A good idea is a good idea, no matter when it happens.

posted on April 13, 2024
Sheriff Jim Wilson

This column had its inception when I posted a photo, probably from the 1950s, of a man wearing a revolver in his waistband in what has come to be called Appendix Carry. A reader informed us that appendix carry was a relatively new technique, probably from the late 1990s. Of course, me being a history buff, I just couldn’t let that pass.

You see, in my home state of Texas, the wearing of handguns was prohibited by the state legislature in the early 1870s, with the exception that it was permissible when one was traveling and under certain other circumstances. Elsewhere in the frontier states, many towns and settlements outlawed the practice. The common practice was that, upon arriving in a town, you were expected to leave your handgun at the livery stable, the marshal’s office or your favorite saloon, but you couldn’t pack it around town without facing arrest.

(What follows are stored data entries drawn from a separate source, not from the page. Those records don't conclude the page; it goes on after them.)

Lemma pata_reads_witness :
  exists s', @pio_read_sectors_async dev_build Box _ 7 1 2 (start known (replicate 1500 9)) = (Ok (), s') /\
    result s' = replicate 512 2 ++ replicate 512 3 ++ replicate 476 9.
Proof.
  destruct (@pata_reads dev_build Box _ PATA_PRIMARY_BASE _ 7 (start known (replicate 1500 9)) 1 2 _ (start_usable _)
    ltac:(lia) ltac:(lia) ltac:(by vm_compute) ltac:(by vm_compute) (or_intror (conj eq_refl eq_refl))) as (s' & H1 & _ & _ & _ & H2).
  exists s'. split; [exact H1|]. rewrite H2. by vm_compute.
Defined.
Lemma pata_writes_witness :
  exists s', @pio_write_sectors_async dev_build Box _ 7 2 2 (replicate 1024 8) busy_start = (Ok (), s') /\
    sectors (media (drive PATA_PRIMARY_BASE (world s'))) 2 2 = replicate 1024 8 /\
    sectors (media (drive PATA_PRIMARY_BASE (world s'))) 1 1 = replicate 512 2.
Proof.
  destruct (@pata_writes dev_build Box _ PATA_PRIMARY_BASE _ 7 _ busy_start 2 2 (replicate 1024 8) _ busy_usable
    ltac:(lia) ltac:(lia) ltac:(by vm_compute) ltac:(by vm_compute) ltac:(by apply bytes_check) (or_intror (conj eq_refl (conj eq_refl eq_refl))))
    as (s1 & s' & _ & _ & _ & _ & _ & H2 & H3 & H1 & _ & _ & H4).
  destruct (H4 (or_intror box_ignores)) as [HD _].
  exists s'. rewrite HD. split_and!; [exact H1|rewrite H2; by vm_compute|]. rewrite (H3 1 1) by lia. by vm_compute.
Defined.
Lemma pata_identifies_witness :
  exists s', @identify dev_build Box _ 1 (start fresh []) = (Ok (), s') /\ lba48_supported (device s') = true /\ lba48_sector_count (device s') = 4.
Proof.
  destruct (@pata_identifies dev_build Box _ PATA_PRIMARY_BASE _ (start fresh []) 0) as (s' & H1 & _ & _ & H2 & H3 & _).
  - unfold at_base. by vm_compute.
  - done.
  - done.
  - apply Forall_forall. intros x Hx. apply list_elem_of_In in Hx. vm_compute in Hx. intuition (subst; lia).
  - by vm_compute.
  - intros [d []]; cbn; lia.
  - exists s'. split_and!; [exact H1|rewrite H2; by vm_compute|rewrite H3; by vm_compute].
Defined.
Lemma short_read_leaves_transfer_witness :
  exists s', @pio_read_sectors dev_build Box _ 0 1 (start known (replicate 100 0)) = (Err InputTooSmall, s') /\
    exists ws, phase (drive PATA_PRIMARY_BASE (world s')) = DataIn ws /\ bytes_of ws = replicate 512 1.
Proof.
  destruct (@short_read_leaves_transfer dev_build Box _ PATA_PRIMARY_BASE _ 7 (start known (replicate 100 0)) 0 1 _ (start_usable _)
    ltac:(lia) ltac:(lia) ltac:(by vm_compute) ltac:(by vm_compute) (or_introl eq_refl)) as (s' & H1 & _ & ws & H2 & H3).
  exists s'. split; [exact H1|]. exists ws. split; [exact H2|]. rewrite H3. by vm_compute.
Defined.
Lemma lba28_misaddressed_witness :
  exists s', @send_lba28 Box _ 1 0x1234567 (start known []) = (Ok (), s') /\ fst (r_drive (drive PATA_PRIMARY_BASE (world s'))) = 0xFF /\
    fst (r_mid (drive PATA_PRIMARY_BASE (world s'))) = 0x23.
Proof.
  destruct (@lba28_misaddressed Box _ PATA_PRIMARY_BASE _ (start known []) 1 0x1234567) as (s' & H1 & H2 & _ & _ & H3 & _);
    [unfold at_base; by vm_compute|done|lia|lia|]. by exists s'.
Defined.
Lemma pata_refuses_witness :
  @pio_read_sectors dev_build Box _ 3 2 (start known []) = (Err SectorOutOfRange, start known []).
Proof.
  destruct (@pata_refuses dev_build Box _ 7 (start known []) 3 2 (replicate 1024 0) ltac:(lia) ltac:(lia)) as (_ & _ & H).
  specialize (H ltac:(by vm_compute) eq_refl ltac:(by vm_compute)). apply Forall_cons in H as [H _]. by symmetry.
Defined.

What this means is that folks in the frontier towns did not go around wearing a cartridge belt, holster, a sixgun. Businessmen, shopkeepers, and others who felt the need to go armed would conceal their guns. The most common practice was to simply stuff it in the waistband in front of the right hip and then cover it with the vest that most all men wore at the time. As time went on, holster makers began to design the earliest in-the-pants holsters to accommodate this practice. One design was even an in-the-holster that attached to the suspenders and was then fastened to the waistband of the trousers. And, my friends, if that’s not appendix carry, I don’t know what is.

Texas Ranger Frank Hamer carried an engraved single action his entire lifetime. And, after he quit horseback work, he quit wearing a gunbelt and holster as a common practice. Instead, Hamer shoved Old Lucky into his waistband in – you got it – the appendix-carry position. Charlie Miller was another peace officer who preferred not to wear a holster and is known for carrying his Colt in the same position. And, on that day in October, 1881, I suspect that neither Virgil or Wyatt Earp were wearing holsters, instead their guns were just shoved into the top of their pants.

Whether or not one agrees with appendix carry, the truth is that it has been around for probably as long as people have been carrying handguns for personal defense. The most important point in all of this is that the armed citizen and personal defense have a lengthy history. And the simple fact is that we can nearly always learn something useful, pro or con, by studying history.